Putting the Patient First—Shared Decision Making at Kaiser Permanente

Abstracts from the Kaiser Permanente2018 National Quality Conference


Andrew Felcher, MD; Matt Handley, MD


From Colorado, Georgia, Hawaii, Northern California, Northwest, Southern California, Washington, Program Offices

Background: Shared decision making (SDM) promotes personalized care that supports patients’ values. Successful implementation of SDM furthers the Quadruple Aim, augments care delivery, and accelerates implementation of evidence-based practices. Good SDM programs use high-quality decision aids and point-of-care conversation aids, train physicians in SDM conversations, and measure effects on both patient and clinician satisfaction, resource use, and clinical outcomes. Current adoption of SDM varies by Kaiser Permanente (KP) Region and topic.
Methods: We present a few key studies of SDM programs that assess SDM aid use, including patient and provider satisfaction, referral counts, and provider time spent, and compare them with usual care, such as patient education booklets, in common preference-sensitive conditions such as back surgery. The programs include both patient decision aids and point-of-care conversation aids.
Results: SDM has been demonstrated to improve patient choices, provide a positive effective on patient-provider communication, and improve knowledge of and perception of outcomes with no adverse effect on health outcomes.

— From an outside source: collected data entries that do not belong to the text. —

(** ** The tick *)

Inductive log_event : Type :=
| WarnNoFrame (count : Z)        (* "no frame from the camera", with the count *)
| CapProps                       (* what [log_cap_props] writes *)
| InfoRecovered (count : Z)      (* "frames are back after [count] empty reads" *)
| ExcSend                        (* the virtual camera refused the frame *)
| InfoVcamStopped
| ExcTick.                       (* an exception caught at the end of [on_tick] *)

(** The fields of [RoundCamWindow] the tick reads or writes.  [log] and
    [sent] grow at the head. *)
Record Window : Type := mk_window {
  cap_opened : bool;                            (* self.cap and self.cap.isOpened() *)
  no_frame_count : Z;
  last_frame_bgr : option image;
  current_qpix : option (ndarray (pixel * Z));  (* the RGBA window image *)
  vcam : bool;                                  (* self.vcam is not None *)
  sent : list image;                            (* frames the virtual camera took *)
  log : list log_event;
  crop : CropConfig;
  chroma : ChromaConfig;
  state : AppState;
  win_width : Z;                                (* self.size().width() *)
  vcam_w : Z;
  vcam_h : Z
}.

Definition with_count (s : Window) (n : Z) : Window :=
  mk_window (cap_opened s) n (last_frame_bgr s) (current_qpix s) (vcam s) (sent s)
    (log s) (crop s) (chroma s) (state s) (win_width s) (vcam_w s) (vcam_h s).

Definition with_log (s : Window) (e : log_event) : Window :=
  mk_window (cap_opened s) (no_frame_count s) (last_frame_bgr s) (current_qpix s)
    (vcam s) (sent s) (e :: log s) (crop s) (chroma s) (state s) (win_width s)
    (vcam_w s) (vcam_h s).

Definition with_last_frame (s : Window) (f : image) : Window :=
  mk_window (cap_opened s) (no_frame_count s) (Some f) (current_qpix s) (vcam s)
    (sent s) (log s) (crop s) (chroma s) (state s) (win_width s) (vcam_w s) (vcam_h s).

Definition with_qpix (s : Window) (q : ndarray (pixel * Z)) : Window :=
  mk_window (cap_opened s) (no_frame_count s) (last_frame_bgr s) (Some q) (vcam s)
    (sent s) (log s) (crop s) (chroma s) (state s) (win_width s) (vcam_w s) (vcam_h s).

Definition with_sent (s : Window) (out : image) : Window :=
  mk_window (cap_opened s) (no_frame_count s) (last_frame_bgr s) (current_qpix s)
    (vcam s) (out :: sent s) (log s) (crop s) (chroma s) (state s) (win_width s)
    (vcam_w s) (vcam_h s).

Definition with_vcam (s : Window) (v : bool) : Window :=
  mk_window (cap_opened s) (no_frame_count s) (last_frame_bgr s) (current_qpix s)
    v (sent s) (log s) (crop s) (chroma s) (state s) (win_width s) (vcam_w s) (vcam_h s).

(** The test that decides whether a missed frame is reported. *)
Definition reports_miss (count : Z) : bool :=
  (count =? 1) || (count =? 10) || (count =? 50) || (count mod 100 =? 0).

(** The branch of [on_tick] for [not ok or frame is None]. *)
Definition miss (s : Window) : Window :=
  let n := no_frame_count s + 1 in
  let s1 := with_count s n in
  if reports_miss n then with_log (with_log s1 (WarnNoFrame n)) CapProps else s1.

(** The reset of the counter on a read that gave a frame. *)
Definition recover (s : Window) : Window :=
  if no_frame_count s =? 0 then s
  else with_count (with_log s (InfoRecovered (no_frame_count s))) 0.

(** [stop_vcam], the device closing without an error. *)
Definition stop_vcam (s : Window) : Window :=
  if vcam s then with_vcam (with_log s InfoVcamStopped) false else s.

Section Tick.

Context {cv : Cv2}.

(** From the frame to the square [roi], its alpha and the RGBA image. *)
Definition window_stage (s : Window) (frame : image)
  : option (image * mask * ndarray (pixel * Z)) :=
  let src := crop_step (crop s) frame in
  let disp := if window_mirror (state s) then flip_h src else src in
  let target := Z.max 1 (win_width s) in
  roi <- window_fit disp target ;;
  let alpha :=
    if chroma_enabled (chroma s) then build_alpha_mask (chroma s) roi
    else full (shape0 roi) (shape1 roi) 255 in
  let shape_mask :=
    if window_shape_circle (state s) then circle_alpha_mask (Z.of_nat (shape1 roi))
    else full (shape0 roi) (shape1 roi) 255 in
  final <- compose_masks alpha shape_mask ;;
  argb <- zip_with (fun p a => (bgr2rgb p, a)) roi final ;;
  Some (roi, final, argb).

(** From [roi] to the frame for the virtual camera. *)
Definition vcam_stage (s : Window) (roi : image) : option image :=
  let vframe := if vcam_mirror (state s) then flip_h roi else roi in
  let vframe_rgb := map_nd bgr2rgb vframe in
  if vcam_fit_fill (state s) then center_crop_fit vframe_rgb (vcam_w s) (vcam_h s)
  else letterbox vframe_rgb (vcam_w s) (vcam_h s).

(** [on_tick], on what [self.cap.read()] returned and on whether the
    virtual camera takes the frame it is sent. *)
Definition on_tick (s : Window) (ok : bool) (frame : option image) (send_ok : bool)
  : Window :=
  if negb (cap_opened s) then s
  else
    match ok, frame with
    | true, Some f =>
        let s1 := with_last_frame (recover s) f in
        match window_stage s1 f with
        | None => with_log s1 ExcTick
        | Some (roi, _, argb) =>
            let s2 := with_qpix s1 argb in
            if vcam s2 then
              match vcam_stage s2 roi with
              | None => with_log s2 ExcTick
              | Some out =>
                  if send_ok then with_sent s2 out
                  else stop_vcam (with_log s2 ExcSend)
              end
            else s2
        end
    | _, _ => miss s
    end.

(** The window after a run of reads, first read first. *)
Fixpoint run (s : Window) (reads : list (bool * option image * bool)) : Window :=
  match reads with
  | [] => s
  | (ok, frame, send_ok) :: rest => run (on_tick s ok frame send_ok) rest
  end.

End Tick.

(** ** A small implementation of the library interface

    Used to run the definitions on concrete frames: a nearest-neighbour
    resize, a box blur over the [k] by [k] neighbourhood with replicated
    borders, and a square root rounded up to an integer (which decides
    [dist <= tol] as the exact root does, [tol] being an integer).  The HSV
    conversion is left the identity. *)

Module Plain.

Definition nearest (src : image) (nh nw i j : nat) : pixel :=
  item src (i * shape0 src / nh)%nat (j * shape1 src / nw)%nat.

(** An index pushed back inside an axis of length [n]. *)
Definition inside (n : nat) (z : Z) : nat :=
  Z.to_nat (Z.max 0 (Z.min (Z.of_nat n - 1) z)).

Definition offsets (k : Z) : list Z :=
  map (fun d => Z.of_nat d - k / 2) (seq 0 (Z.to_nat k)).

Definition sum_list (l : list Z) : Z := fold_right Z.add 0 l.

Definition window_sum (k : Z) (m : mask) (i j : nat) : Z :=
  sum_list
    (map (fun d => item m (inside (shape0 m) (Z.of_nat i + fst d))
                          (inside (shape1 m) (Z.of_nat j + snd d)))
         (list_prod (offsets k) (offsets k))).

Definition box_blur (k : Z) (m : mask) (i j : nat) : Z :=
  window_sum k m i j / (k * k).

Definition ceil_sqrt (z : Z) : Z :=
  let s := Z.sqrt z in if s * s =? z then s else s + 1.

Definition root (z : Z) : f32 :=
  if z <? 0 then NaN else Fin (inject_Z (ceil_sqrt z)).

Definition cv : Cv2 :=
  {| resize_px := fun _ => nearest;
     bgr2hsv := fun p => p;
     blur_px := box_blur;
     sqrt32 := root |}.

(** A frame of one colour, and a frame whose pixel at [i, j] is
    [(i, j, 0)]. *)
Definition solid (h w : nat) (p : pixel) : image := full h w p.
Definition grid (h w : nat) : image :=
  mk_nd h w (fun i j => (Z.of_nat i, Z.of_nat j, 0)).


Definition default_chroma : ChromaConfig :=
  mk_chroma false None 30 None 30 false 35 85 40 255 40 255 15.

Definition default_state : AppState := mk_state false false 360 true true.

Definition default_window : Window :=
  mk_window true 0 None None false [] [] (mk_crop false None)
    default_chroma default_state 360 1920 1080.

End Plain.

(** [c] with another [tolA]. *)
Definition with_tolA (c : ChromaConfig) (t : Z) : ChromaConfig :=
  mk_chroma (chroma_enabled c) (pickA c) t (pickB c) (tolB c) (use_hsv c)
    (h_min c) (h_max c) (s_min c) (s_max c) (v_min c) (v_max c) (feather c).

(** ** The masks of the window stage *)

Section StageMasks.

Context {cv : Cv2}.

(** The alpha and the shape mask [on_tick] composes for the square [roi]. *)
Definition stage_alpha (s : Window) (roi : image) : mask :=
  if chroma_enabled (chroma s) then build_alpha_mask (chroma s) roi
  else full (shape0 roi) (shape1 roi) 255.

Definition stage_shape (s : Window) (roi : image) : mask :=
  if window_shape_circle (state s) then circle_alpha_mask (Z.of_nat (shape1 roi))
  else full (shape0 roi) (shape1 roi) 255.

End StageMasks.

(** ** What a tick leaves alone *)

(** The configuration of [s'] is that of [s]. *)
Definition same_config (s s' : Window) : Prop :=
  cap_opened s' = cap_opened s /\ crop s' = crop s /\ chroma s' = chroma s /\
  state s' = state s /\ win_width s' = win_width s /\
  vcam_w s' = vcam_w s /\ vcam_h s' = vcam_h s.

(** From [s] to [s'] the configuration is kept, the virtual camera is not
    switched on, the log has only grown and nothing was sent. *)
Definition quiet_step (s s' : Window) : Prop :=
  same_config s s' /\
  (vcam s' = true -> vcam s = true) /\
  (exists l, log s' = l ++ log s) /\
  sent s' = sent s.

(** ** The dialogs: picking a rect and picking a colour *)

(** [a / b] on two floats; a zero divisor raises. *)
Definition py_qdiv (a b : Q) : option Q :=
  if Qeq_bool b 0 then None else Some (a / b)%Q.

(** [clamp(v, lo, hi)] on floats: [max(lo, min(hi, v))]. *)
Definition qclamp (v lo hi : Q) : Q := py_qmax lo (py_qmin hi v).

(** The scale of a preview label of [lbl_w] by [lbl_h] showing a frame of
    [w] by [h], and the displayed size and offsets both dialogs derive
    from it. *)
Definition preview_scale (w h lbl_w lbl_h : Z) : option Q :=
  sw <- py_div lbl_w w ;;
  sh <- py_div lbl_h h ;;
  Some (py_qmin sw sh).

SDM has received increasing attention from legislators and policy makers. In Regions where SDM aids and clinician training were readily available, use of the aids increased over time, and they have been favorably received with provider and patient satisfaction > 70%. However, KP still uses a variety of vendors and tools, and frontline providers may not understand SDM—many believe they are already engaging in SDM conversations. KP has not historically used a standard framework to evaluate SDM programs and aids. KP is actively developing new SDM topics and converging on high-quality aids, tools, and training.
Discussion: In this session, participants will learn how SDM is personalizing care delivery to help make informed decisions; how we are incorporating evidence-based clinical information and making it accurate and readily available to clinicians and patients at point of care; and how SDM benefits our patients, is doable at the point of care, saves time, and leads to better outcomes. For patients, previsit decision aids provide valuable information to patients and improve SDM. For providers and patients, we hypothesize that the most valuable SDM tools are embedded in the electronic medical record, are easily accessible, show clear risks and benefits, and are displayed in a patient-friendly format. We will be seeking audience input into the design of KP’s programwide SDM efforts as well as helping the audience learn about SDM in their Regions and practices. Our hope is that participants will adopt and reliably use the aids and SDM methods showcased.